Extrait d'un article de Marianne.


Mais revenons aux bombes. Il est intéressant de noter que J. Robert Oppenheimer, considéré comme le père de l'arsenal nucléaire américain, pensait en 1944 qu'il faudrait au moins 50 bombes nucléaires pour venir à bout du Japon, ça donne rétrospectivement une bonne image de la mentalité du complexe militaro-industriel américain qui depuis la fin de la seconde guerre mondiale entretient l'attitude militariste et impérialiste des USA. L'Etat Major américain considérait que ces bombes atomiques d'un nouveau genre ne présentaient aucune différence sinon en termes d'échelle de puissance destructrice avec les armements conventionnels de l'époque tels que les bombes Torpex dopées à la poudre d'aluminium et à la trinitro-perhydro-triazine, un explosif deux fois plus puissant que le TNT classique. Le Programme Manhattan avait donc doté l'armée américaine de ces super-bombes, la radioactivité n'étant qu'une conséquence mineure et négligeable.

Aujourd'hui, à la veille du 70e anniversaire de la première utilisation de bombes nucléaires au cours d'un conflit armé qui ne fit que des victimes civiles, il était opportun de rappeler ces faits car même si les Américains sortirent vainqueurs de ce conflit, ce n'est pas une raison pour ne pas les considérer comme des criminels de guerre.
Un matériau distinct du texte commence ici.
(* ===== verification/Float.v ===== *)
(** * C floating point: IEEE-754 binary64 and binary32

    The operations of C [double] and [float] that the sources use, on the
    Standard Library's [spec_float], with round-to-nearest-even, and the
    conversions between integers, floats and bit patterns. *)

From Stdlib Require Export SpecFloat.
From S2P Require Import Prelude.

Definition f64 := spec_float.
Definition f32 := spec_float.

Definition f64_of_Z (z : Z) : f64 := binary_normalize 53 1024 z 0 false.
Definition f32_of_Z (z : Z) : f32 := binary_normalize 24 128 z 0 false.
(** The literal [m * 2^e]. *)
Definition f64_lit (m e : Z) : f64 := binary_normalize 53 1024 m e false.
Definition f32_lit (m e : Z) : f32 := binary_normalize 24 128 m e false.

Definition f64_add : f64 -> f64 -> f64 := SFadd 53 1024.
Definition f64_sub : f64 -> f64 -> f64 := SFsub 53 1024.
Definition f64_mul : f64 -> f64 -> f64 := SFmul 53 1024.
Definition f64_div : f64 -> f64 -> f64 := SFdiv 53 1024.
Definition f64_sqrt : f64 -> f64 := SFsqrt 53 1024.
Definition f64_opp : f64 -> f64 := SFopp.
Definition f32_mul : f32 -> f32 -> f32 := SFmul 24 128.

Definition f_is_nan (x : spec_float) : bool :=
  match x with S754_nan => true | _ => false end.

(** [float] to [double] is exact; [double] to [float] rounds. *)
Definition f64_of_f32 (x : f32) : f64 :=
  match x with
  | S754_finite s m e => binary_round 53 1024 s m e
  | _ => x
  end.
Definition f32_of_f64 (x : f64) : f32 :=
  match x with
  | S754_finite s m e => binary_round 24 128 s m e
  | _ => x
  end.

(** The integer part (towards zero) of a finite value; [None] for NaN and infinities. *)
Definition f_trunc (x : spec_float) : option Z :=
  match x with
  | S754_zero _ => Some 0
  | S754_finite s m e =>
      let a := if 0 <=? e then Z.shiftl (Zpos m) e else Z.shiftr (Zpos m) (- e) in
      Some (if s then - a else a)
  | _ => None
  end.

(** [round()]: to the nearest integer, halves away from zero. *)
Definition f_round (x : spec_float) : option Z :=
  match x with
  | S754_zero _ => Some 0
  | S754_finite s m e =>
      let a := if 0 <=? e then Z.shiftl (Zpos m) e
               else Z.shiftr (Zpos m + Z.shiftl 1 (- e - 1)) (- e) in
      Some (if s then - a else a)
  | _ => None
  end.

(** A cast to an integer type: undefined unless the integer part is representable. *)
Definition f_cast (lo hi : Z) (z : option Z) : res Z :=
  match z with
  | Some z => if (lo <=? z) && (z <=? hi) then Ok z else Fault BadCast
  | None => Fault BadCast
  end.
Definition f_to_i64 (x : spec_float) : res Z := f_cast I64_MIN I64_MAX (f_trunc x).
Definition f_to_u64 (x : spec_float) : res Z := f_cast 0 U64_MAX (f_trunc x).

(** ** Bit patterns *)

(** [mw] mantissa bits, [ew] exponent bits. *)
Definition f_of_bits (mw ew : Z) (b : Z) : spec_float :=
  let s := Z.testbit b (mw + ew) in
  let ex := Z.land (Z.shiftr b mw) (Z.ones ew) in
  let m := Z.land b (Z.ones mw) in
  let emin := 3 - 2 ^ (ew - 1) - (mw + 1) in
  if ex =? 0 then
    match m with Zpos p => S754_finite s p emin | _ => S754_zero s end
  else if ex =? Z.ones ew then
    match m with Zpos _ => S754_nan | _ => S754_infinity s end
  else
    match m + 2 ^ mw with Zpos p => S754_finite s p (ex - 1 + emin) | _ => S754_nan end.

(** NaN is encoded as the positive quiet NaN. *)
Definition bits_of_f (mw ew : Z) (x : spec_float) : Z :=
  let sign (s : bool) := if s then Z.shiftl 1 (mw + ew) else 0 in
  let emin := 3 - 2 ^ (ew - 1) - (mw + 1) in
  match x with
  | S754_zero s => sign s
  | S754_infinity s => sign s + Z.shiftl (Z.ones ew) mw
  | S754_nan => Z.shiftl (Z.ones ew) mw + Z.shiftl 1 (mw - 1)
  | S754_finite s m e =>
      if Zpos m <? 2 ^ mw then sign s + Zpos m
      else sign s + Z.shiftl (e - emin + 1) mw + (Zpos m - 2 ^ mw)
  end.

Definition f64_of_bits : Z -> f64 := f_of_bits 52 11.
Definition bits_of_f64 : f64 -> Z := bits_of_f 52 11.
Definition f32_of_bits : Z -> f32 := f_of_bits 23 8.
Definition bits_of_f32 : f32 -> Z := bits_of_f 23 8.

Example f64_bits_one : f64_of_bits 0x3FF0000000000000 = f64_of_Z 1.
Proof. reflexivity. Qed.
Example f32_bits_half : f64_of_f32 (f32_of_bits 0xBF000000) = f64_lit (-1) (-1).
Proof. reflexivity. Qed.
Example f64_bits_roundtrip : bits_of_f64 (f64_of_bits 0x400921FB54442D18) = 0x400921FB54442D18.
Proof. reflexivity. Qed.

(** ** What the casts promise *)

Lemma f_cast_ok lo hi z r : f_cast lo hi z = Ok r -> z = Some r /\ lo <= r <= hi.
Proof. destruct z; cbn; [|discriminate]. case_if; [|discriminate]. intros [= ->]. split; [done | lia]. Qed.

Lemma f_to_u64_nonneg x r : f_to_u64 x = Ok r -> 0 <= r.
Proof. intros H%f_cast_ok. lia. Qed.

(** NaN compares false with everything, and cannot be cast. *)
Lemma SFltb_nan_l x : SFltb S754_nan x = false.
Proof. done. Qed.
Lemma SFltb_nan_r x : SFltb x S754_nan = false.
Proof. by destruct x. Qed.

(** ** Small integers are represented exactly *)

Lemma digits2_pos_log2 p : Zpos (digits2_pos p) = Z.log2 (Zpos p) + 1.
Proof.
  induction p as [p IH|p IH|]; cbn [digits2_pos]; [| | done]; rewrite Pos2Z.inj_succ, IH.
  - change (Zpos p~1) with (2 * Zpos p + 1). rewrite Z.log2_succ_double by lia. lia.
  - change (Zpos p~0) with (2 * Zpos p). rewrite Z.log2_double by lia. lia.
Qed.

Lemma iter_xO p d : Zpos (Pos.iter xO p d) = Zpos p * 2 ^ Zpos d.
Proof.
  induction d as [|d IH] using Pos.peano_ind; [cbn; lia|].
  rewrite Pos.iter_succ, Pos2Z.inj_succ, Z.pow_succ_r by lia.
  change (Zpos (Pos.iter xO p d)~0) with (2 * Zpos (Pos.iter xO p d)). rewrite IH. ring.
Qed.

(** A mantissa of exactly 53 digits is not changed by the rounding. *)
Lemma round_aux_53 s m e :
  Z.log2 (Zpos m) = 52 -> -1074 <= e <= 971 ->
  binary_round_aux 53 1024 s (Zpos m) e loc_Exact = S754_finite s m e.
Proof.
  intros Hm He. unfold binary_round_aux, shr_fexp, fexp, emin. cbn [Zdigits2].
  rewrite digits2_pos_log2, Hm.
  replace (Z.max (52 + 1 + e - 53) (3 - 1024 - 53) - e) with 0 by lia.
  cbn [shr shr_record_of_loc shr_m loc_of_shr_record round_nearest_even Zdigits2].
  rewrite digits2_pos_log2, Hm.
  replace (Z.max (52 + 1 + e - 53) (3 - 1024 - 53) - e) with 0 by lia.
  cbn [shr shr_m]. rewrite (proj2 (Z.leb_le e (1024 - 53))) by lia. done.
Qed.

Lemma f64_round_int s p :
  Zpos p < 2 ^ 53 ->
  exists m e, binary_round 53 1024 s p 0 = S754_finite s m e /\ -52 <= e <= 0
    /\ Zpos m = Zpos p * 2 ^ (- e).
Proof.
  intros Hp. unfold binary_round, shl_align. rewrite digits2_pos_log2.
  pose proof (Z.log2_nonneg (Zpos p)).
  assert (Z.log2 (Zpos p) < 53) by (apply Z.log2_lt_pow2; lia).
  unfold fexp, emin. rewrite !Z.sub_0_r, Z.add_0_r, Z.max_l by lia.
  destruct (Z.log2 (Zpos p) + 1 - 53) as [|d|d] eqn:Hd; [| lia |].
  - exists p, 0. split_and!; [apply round_aux_53; lia | lia | lia | cbn; lia].
  - exists (Pos.iter xO p d), (Z.neg d). split_and!; [|lia|lia|apply iter_xO].
    apply round_aux_53; [|lia]. rewrite iter_xO, Z.log2_mul_pow2 by lia. lia.
Qed.

Lemma f_trunc_f64_of_Z z : Z.abs z < 2 ^ 53 -> f_trunc (f64_of_Z z) = Some z.
Proof.
  intros Hz. unfold f64_of_Z, binary_normalize. destruct z as [|p|p]; [done| |];
    (destruct (f64_round_int false p) as (m & e & Hr & He & Hm); [lia|]);
    (destruct (f64_round_int true p) as (m' & e' & Hr' & He' & Hm'); [lia|]).
  - rewrite Hr. cbn [f_trunc]. rewrite Hm. case_if.
    + replace e with 0 by lia. rewrite Z.shiftl_0_r. f_equal. cbn. lia.
    + rewrite Z.shiftr_div_pow2, Z.div_mul by (try apply Z.pow_nonzero; lia). done.
  - rewrite Hr'. cbn [f_trunc]. rewrite Hm'. case_if.
    + replace e' with 0 by lia. rewrite Z.shiftl_0_r. f_equal. cbn. lia.
    + rewrite Z.shiftr_div_pow2, Z.div_mul by (try apply Z.pow_nonzero; lia). done.
Qed.

Lemma f_to_u64_of_Z z : 0 <= z < 2 ^ 53 -> f_to_u64 (f64_of_Z z) = Ok z.
Proof.
  intros Hz. unfold f_to_u64. rewrite f_trunc_f64_of_Z by lia. unfold f_cast.
  by simpl_cmp.
Qed.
La mémoire ne doit pas oublier non plus qu'après les bombardements d'Hiroshima et de Nagasaki, la ville de Koromo, alors fief de la firme Toyota - aujourd'hui renommée Toyota - fut entièrement détruite par des bombardements incessants et ce dernier fait de guerre conduisit à la capitulation sans conditions du Japon le 15 août 1945. De nombreux généraux japonais furent pas la suite déclarés criminels de guerre par les USA ... drôle de confusion de termes : les vainqueurs ont toujours raison.